◆ EXERCISE OBJECTIVE
Reproduce precisely the lines of the listing below, starting with the line that contains "apply list_elem_of_further. auto." and stopping after the line that contains "not_elem_of_nil in Hin."; include nothing else.

◆ DATA SHOWN

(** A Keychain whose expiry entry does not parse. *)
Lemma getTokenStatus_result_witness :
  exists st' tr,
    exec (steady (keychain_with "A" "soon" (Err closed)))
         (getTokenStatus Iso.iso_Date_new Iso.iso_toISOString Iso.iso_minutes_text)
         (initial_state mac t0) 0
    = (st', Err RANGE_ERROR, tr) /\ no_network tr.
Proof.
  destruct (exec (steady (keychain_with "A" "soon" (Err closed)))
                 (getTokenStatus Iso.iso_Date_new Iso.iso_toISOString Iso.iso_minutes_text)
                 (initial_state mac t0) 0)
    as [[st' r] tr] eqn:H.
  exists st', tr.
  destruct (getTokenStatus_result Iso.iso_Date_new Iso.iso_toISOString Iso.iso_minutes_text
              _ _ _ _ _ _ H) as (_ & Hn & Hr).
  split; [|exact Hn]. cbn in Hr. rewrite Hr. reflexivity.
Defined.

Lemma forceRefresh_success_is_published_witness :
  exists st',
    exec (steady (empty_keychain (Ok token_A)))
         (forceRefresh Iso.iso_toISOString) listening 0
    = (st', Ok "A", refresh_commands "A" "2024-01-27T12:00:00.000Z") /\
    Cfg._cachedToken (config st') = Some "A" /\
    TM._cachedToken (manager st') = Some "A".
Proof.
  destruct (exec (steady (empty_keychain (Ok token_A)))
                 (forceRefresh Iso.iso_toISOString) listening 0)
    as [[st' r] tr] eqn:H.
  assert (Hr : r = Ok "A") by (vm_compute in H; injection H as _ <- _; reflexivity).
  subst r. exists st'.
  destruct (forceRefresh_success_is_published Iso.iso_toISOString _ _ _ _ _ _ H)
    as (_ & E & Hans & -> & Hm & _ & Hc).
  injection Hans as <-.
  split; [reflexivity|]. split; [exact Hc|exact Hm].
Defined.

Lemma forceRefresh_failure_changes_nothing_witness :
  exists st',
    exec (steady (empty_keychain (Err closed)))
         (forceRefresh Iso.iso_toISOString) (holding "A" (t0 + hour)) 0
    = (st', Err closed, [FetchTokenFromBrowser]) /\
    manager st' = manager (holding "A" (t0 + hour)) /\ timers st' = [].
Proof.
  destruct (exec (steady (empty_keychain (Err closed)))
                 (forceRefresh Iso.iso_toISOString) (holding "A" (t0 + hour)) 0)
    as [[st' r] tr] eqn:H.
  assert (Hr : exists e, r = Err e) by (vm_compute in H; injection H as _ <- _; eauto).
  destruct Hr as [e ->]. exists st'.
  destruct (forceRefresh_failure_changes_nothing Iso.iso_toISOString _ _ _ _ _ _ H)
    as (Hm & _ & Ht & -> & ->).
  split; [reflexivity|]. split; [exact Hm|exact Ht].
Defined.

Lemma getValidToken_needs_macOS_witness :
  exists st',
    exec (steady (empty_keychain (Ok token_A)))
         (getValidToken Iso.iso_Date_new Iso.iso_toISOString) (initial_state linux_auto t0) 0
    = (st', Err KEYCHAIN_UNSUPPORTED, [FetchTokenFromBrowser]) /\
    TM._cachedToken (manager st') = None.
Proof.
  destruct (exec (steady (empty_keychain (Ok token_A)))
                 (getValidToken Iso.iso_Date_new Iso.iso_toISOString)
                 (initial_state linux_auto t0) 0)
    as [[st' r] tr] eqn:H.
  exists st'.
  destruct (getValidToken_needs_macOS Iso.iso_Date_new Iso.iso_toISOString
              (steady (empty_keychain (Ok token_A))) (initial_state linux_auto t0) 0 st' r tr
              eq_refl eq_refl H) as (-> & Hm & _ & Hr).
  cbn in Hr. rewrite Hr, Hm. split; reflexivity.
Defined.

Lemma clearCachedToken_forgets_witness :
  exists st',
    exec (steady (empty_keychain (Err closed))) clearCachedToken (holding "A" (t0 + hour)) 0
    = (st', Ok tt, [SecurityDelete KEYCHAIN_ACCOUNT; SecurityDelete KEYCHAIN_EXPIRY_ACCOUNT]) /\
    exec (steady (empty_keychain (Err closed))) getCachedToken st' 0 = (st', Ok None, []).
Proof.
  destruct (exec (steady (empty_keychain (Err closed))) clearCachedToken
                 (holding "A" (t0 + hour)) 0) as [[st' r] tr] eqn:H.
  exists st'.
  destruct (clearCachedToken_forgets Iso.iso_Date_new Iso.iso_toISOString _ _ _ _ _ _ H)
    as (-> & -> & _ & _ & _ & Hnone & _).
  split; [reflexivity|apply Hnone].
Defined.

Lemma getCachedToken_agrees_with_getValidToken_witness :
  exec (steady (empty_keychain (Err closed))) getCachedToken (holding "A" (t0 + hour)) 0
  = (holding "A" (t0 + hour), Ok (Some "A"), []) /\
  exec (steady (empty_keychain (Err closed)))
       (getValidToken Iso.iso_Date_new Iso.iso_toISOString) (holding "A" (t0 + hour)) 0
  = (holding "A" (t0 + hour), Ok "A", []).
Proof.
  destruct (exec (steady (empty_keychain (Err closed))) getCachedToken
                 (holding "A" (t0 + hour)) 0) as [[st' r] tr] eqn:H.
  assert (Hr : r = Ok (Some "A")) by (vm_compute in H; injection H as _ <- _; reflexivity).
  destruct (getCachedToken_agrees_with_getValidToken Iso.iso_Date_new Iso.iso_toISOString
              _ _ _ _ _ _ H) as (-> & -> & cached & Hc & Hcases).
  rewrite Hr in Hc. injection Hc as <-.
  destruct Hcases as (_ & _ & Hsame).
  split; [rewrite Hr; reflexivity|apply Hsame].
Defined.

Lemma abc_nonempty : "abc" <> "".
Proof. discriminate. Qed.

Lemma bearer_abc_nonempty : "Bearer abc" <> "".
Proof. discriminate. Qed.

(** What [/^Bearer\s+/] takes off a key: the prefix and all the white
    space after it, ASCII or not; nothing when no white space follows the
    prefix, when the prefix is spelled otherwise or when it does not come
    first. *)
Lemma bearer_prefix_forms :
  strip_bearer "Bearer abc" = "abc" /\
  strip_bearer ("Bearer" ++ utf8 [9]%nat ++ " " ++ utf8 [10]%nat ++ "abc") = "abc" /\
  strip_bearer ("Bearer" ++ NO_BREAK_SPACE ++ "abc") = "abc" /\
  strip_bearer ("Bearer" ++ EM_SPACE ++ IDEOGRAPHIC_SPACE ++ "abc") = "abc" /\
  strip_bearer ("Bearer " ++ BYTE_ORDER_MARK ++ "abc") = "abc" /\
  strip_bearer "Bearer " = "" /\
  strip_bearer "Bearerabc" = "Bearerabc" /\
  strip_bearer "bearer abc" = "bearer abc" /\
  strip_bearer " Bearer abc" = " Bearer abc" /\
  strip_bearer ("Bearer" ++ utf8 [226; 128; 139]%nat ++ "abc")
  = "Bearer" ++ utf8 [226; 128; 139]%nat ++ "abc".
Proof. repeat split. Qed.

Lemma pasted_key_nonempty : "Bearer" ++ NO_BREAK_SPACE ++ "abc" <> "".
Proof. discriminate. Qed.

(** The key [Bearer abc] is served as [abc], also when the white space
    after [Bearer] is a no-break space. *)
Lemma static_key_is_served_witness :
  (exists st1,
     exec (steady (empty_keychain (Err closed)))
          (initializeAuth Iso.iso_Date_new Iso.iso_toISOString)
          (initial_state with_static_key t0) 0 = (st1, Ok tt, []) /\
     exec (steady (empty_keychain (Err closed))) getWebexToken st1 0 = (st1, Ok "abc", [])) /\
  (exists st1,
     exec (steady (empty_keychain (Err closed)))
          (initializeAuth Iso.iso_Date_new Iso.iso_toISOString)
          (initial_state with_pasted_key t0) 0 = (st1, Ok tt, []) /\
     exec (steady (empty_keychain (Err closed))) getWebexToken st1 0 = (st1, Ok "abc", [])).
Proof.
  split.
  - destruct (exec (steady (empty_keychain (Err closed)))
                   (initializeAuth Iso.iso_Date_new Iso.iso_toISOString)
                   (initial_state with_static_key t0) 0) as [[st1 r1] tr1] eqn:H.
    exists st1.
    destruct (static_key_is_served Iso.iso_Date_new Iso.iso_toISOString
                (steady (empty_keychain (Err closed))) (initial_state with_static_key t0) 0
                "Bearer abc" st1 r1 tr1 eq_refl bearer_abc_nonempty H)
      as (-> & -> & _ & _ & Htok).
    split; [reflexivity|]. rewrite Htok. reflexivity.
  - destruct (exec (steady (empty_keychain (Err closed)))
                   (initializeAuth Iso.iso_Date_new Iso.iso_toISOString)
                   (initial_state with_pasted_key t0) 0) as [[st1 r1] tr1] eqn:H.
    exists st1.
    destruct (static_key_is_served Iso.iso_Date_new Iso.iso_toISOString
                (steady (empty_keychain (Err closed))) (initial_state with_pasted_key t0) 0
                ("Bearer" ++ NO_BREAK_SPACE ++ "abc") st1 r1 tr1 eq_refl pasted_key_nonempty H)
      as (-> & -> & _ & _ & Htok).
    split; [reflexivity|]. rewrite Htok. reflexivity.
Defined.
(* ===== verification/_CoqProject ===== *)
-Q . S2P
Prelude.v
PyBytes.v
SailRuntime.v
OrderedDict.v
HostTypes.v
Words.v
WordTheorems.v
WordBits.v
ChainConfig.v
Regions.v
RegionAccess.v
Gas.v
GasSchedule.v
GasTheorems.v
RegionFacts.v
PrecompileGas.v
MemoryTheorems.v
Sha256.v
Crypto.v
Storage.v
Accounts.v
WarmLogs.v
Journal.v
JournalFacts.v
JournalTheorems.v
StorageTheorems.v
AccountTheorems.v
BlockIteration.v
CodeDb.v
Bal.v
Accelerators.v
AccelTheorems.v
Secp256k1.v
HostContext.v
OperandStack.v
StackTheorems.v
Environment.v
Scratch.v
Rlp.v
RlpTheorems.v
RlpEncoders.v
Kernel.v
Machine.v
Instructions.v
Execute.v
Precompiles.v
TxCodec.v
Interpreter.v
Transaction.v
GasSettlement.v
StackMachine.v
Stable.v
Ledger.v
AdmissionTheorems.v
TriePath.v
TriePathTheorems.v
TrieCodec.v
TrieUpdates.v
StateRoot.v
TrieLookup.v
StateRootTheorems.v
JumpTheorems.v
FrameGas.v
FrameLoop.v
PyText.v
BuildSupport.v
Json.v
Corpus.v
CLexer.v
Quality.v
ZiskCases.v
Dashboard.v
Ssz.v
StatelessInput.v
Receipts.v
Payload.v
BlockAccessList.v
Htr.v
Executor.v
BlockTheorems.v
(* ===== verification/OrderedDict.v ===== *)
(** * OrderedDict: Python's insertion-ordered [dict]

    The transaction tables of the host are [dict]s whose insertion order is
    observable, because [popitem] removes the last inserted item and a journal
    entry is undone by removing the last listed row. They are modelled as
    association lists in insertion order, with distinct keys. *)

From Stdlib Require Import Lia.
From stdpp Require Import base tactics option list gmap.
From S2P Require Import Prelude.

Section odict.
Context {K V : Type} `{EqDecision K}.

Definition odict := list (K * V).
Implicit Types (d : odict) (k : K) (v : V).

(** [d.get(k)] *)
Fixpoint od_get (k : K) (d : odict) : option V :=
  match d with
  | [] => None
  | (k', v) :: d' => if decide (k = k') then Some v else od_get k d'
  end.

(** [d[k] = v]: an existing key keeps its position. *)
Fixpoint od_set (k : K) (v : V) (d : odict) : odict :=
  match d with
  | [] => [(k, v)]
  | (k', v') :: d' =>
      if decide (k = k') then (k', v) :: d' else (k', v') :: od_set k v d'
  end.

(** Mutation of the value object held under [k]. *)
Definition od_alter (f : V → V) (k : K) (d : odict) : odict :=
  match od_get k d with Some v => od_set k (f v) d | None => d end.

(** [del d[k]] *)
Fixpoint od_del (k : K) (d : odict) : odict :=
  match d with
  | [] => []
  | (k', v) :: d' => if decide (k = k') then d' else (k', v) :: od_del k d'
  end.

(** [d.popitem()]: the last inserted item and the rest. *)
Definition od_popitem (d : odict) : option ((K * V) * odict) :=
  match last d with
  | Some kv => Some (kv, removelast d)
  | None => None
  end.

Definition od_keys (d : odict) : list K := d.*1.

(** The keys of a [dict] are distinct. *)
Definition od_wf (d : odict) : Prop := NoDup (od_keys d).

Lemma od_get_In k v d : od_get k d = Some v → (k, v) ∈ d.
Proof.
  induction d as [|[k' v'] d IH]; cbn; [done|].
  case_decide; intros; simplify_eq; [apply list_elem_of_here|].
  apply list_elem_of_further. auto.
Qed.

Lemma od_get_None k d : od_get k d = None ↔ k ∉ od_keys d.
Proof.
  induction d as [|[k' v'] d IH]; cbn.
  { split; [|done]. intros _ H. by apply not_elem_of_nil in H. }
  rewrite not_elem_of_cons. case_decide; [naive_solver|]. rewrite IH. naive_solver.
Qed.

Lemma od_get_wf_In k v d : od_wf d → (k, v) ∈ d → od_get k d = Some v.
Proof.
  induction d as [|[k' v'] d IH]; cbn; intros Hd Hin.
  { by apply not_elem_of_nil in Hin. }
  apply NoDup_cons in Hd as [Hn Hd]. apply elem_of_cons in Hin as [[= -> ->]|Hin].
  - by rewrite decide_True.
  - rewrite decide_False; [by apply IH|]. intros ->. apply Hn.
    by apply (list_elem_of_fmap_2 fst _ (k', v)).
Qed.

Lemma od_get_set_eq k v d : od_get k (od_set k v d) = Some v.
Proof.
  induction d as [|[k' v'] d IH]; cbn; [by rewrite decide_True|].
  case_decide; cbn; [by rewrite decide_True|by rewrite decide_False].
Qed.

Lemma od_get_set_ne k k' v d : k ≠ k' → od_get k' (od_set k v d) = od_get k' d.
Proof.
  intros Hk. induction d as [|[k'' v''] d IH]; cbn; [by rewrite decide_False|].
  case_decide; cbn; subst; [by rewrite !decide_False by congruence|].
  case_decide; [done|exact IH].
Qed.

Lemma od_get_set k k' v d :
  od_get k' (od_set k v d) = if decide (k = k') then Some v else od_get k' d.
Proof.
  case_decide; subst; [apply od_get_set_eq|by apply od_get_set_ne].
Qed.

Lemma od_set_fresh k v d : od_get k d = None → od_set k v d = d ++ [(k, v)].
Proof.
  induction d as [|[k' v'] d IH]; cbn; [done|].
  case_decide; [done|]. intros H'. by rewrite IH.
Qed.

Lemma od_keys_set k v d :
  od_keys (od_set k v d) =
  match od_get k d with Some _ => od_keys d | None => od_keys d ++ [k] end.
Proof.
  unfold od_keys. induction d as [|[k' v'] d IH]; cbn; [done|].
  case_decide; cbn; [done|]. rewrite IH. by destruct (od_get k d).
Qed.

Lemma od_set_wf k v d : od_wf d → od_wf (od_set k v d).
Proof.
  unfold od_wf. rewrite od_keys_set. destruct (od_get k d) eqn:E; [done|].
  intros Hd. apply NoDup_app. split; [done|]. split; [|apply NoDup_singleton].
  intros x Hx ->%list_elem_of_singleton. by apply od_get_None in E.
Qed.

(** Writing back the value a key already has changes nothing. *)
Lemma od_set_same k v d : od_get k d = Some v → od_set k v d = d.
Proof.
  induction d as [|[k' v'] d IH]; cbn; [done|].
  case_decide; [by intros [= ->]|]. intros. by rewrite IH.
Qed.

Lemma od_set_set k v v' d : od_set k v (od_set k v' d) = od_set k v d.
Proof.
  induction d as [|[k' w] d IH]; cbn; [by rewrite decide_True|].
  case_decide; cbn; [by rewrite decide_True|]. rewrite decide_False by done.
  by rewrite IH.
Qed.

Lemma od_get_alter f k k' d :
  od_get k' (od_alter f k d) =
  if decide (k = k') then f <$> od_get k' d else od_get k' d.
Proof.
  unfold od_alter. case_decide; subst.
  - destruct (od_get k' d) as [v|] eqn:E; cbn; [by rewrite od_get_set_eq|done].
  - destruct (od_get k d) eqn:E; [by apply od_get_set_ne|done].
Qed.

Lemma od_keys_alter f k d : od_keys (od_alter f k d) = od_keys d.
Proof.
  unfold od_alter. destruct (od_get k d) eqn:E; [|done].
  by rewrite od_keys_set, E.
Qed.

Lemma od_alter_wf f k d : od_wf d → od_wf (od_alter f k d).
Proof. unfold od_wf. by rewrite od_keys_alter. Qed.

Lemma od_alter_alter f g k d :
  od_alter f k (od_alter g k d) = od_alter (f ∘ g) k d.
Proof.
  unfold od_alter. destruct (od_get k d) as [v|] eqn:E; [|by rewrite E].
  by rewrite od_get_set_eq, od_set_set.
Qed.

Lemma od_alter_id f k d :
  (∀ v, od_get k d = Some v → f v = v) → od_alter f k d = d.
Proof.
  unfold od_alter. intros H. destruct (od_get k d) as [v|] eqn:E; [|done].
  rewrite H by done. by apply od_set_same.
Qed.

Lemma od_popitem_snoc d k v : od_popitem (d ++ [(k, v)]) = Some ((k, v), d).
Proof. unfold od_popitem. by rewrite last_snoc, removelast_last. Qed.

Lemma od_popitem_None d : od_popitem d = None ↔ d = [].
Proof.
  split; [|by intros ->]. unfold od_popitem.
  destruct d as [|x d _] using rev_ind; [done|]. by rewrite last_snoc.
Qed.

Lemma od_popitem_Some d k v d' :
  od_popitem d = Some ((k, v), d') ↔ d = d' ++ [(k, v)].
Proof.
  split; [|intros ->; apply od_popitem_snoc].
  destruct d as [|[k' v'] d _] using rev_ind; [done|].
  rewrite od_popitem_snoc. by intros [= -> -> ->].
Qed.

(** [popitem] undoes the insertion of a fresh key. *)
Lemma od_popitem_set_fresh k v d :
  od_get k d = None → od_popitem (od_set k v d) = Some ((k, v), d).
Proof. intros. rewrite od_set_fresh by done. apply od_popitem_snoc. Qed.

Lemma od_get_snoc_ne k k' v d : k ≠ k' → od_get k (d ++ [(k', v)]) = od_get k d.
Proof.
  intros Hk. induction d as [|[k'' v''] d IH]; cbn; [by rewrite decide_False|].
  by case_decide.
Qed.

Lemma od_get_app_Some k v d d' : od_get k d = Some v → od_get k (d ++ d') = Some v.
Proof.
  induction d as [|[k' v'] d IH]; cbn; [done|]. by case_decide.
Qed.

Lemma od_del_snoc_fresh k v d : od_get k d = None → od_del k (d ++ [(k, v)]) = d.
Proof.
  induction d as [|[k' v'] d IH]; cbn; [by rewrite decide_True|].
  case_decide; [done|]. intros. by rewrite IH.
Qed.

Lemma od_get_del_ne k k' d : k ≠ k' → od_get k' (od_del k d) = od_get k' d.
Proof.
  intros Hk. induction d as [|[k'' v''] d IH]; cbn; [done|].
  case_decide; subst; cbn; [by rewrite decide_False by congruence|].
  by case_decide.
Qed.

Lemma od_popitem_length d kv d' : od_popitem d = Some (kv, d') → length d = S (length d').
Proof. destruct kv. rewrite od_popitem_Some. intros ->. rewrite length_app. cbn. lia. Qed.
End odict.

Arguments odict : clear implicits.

◆ TASK OUTPUT
  apply list_elem_of_further. auto.
Qed.

Lemma od_get_None k d : od_get k d = None ↔ k ∉ od_keys d.
Proof.
  induction d as [|[k' v'] d IH]; cbn.
  { split; [|done]. intros _ H. by apply not_elem_of_nil in H. }
  rewrite not_elem_of_cons. case_decide; [naive_solver|]. rewrite IH. naive_solver.
Qed.

Lemma od_get_wf_In k v d : od_wf d → (k, v) ∈ d → od_get k d = Some v.
Proof.
  induction d as [|[k' v'] d IH]; cbn; intros Hd Hin.
  { by apply not_elem_of_nil in Hin. }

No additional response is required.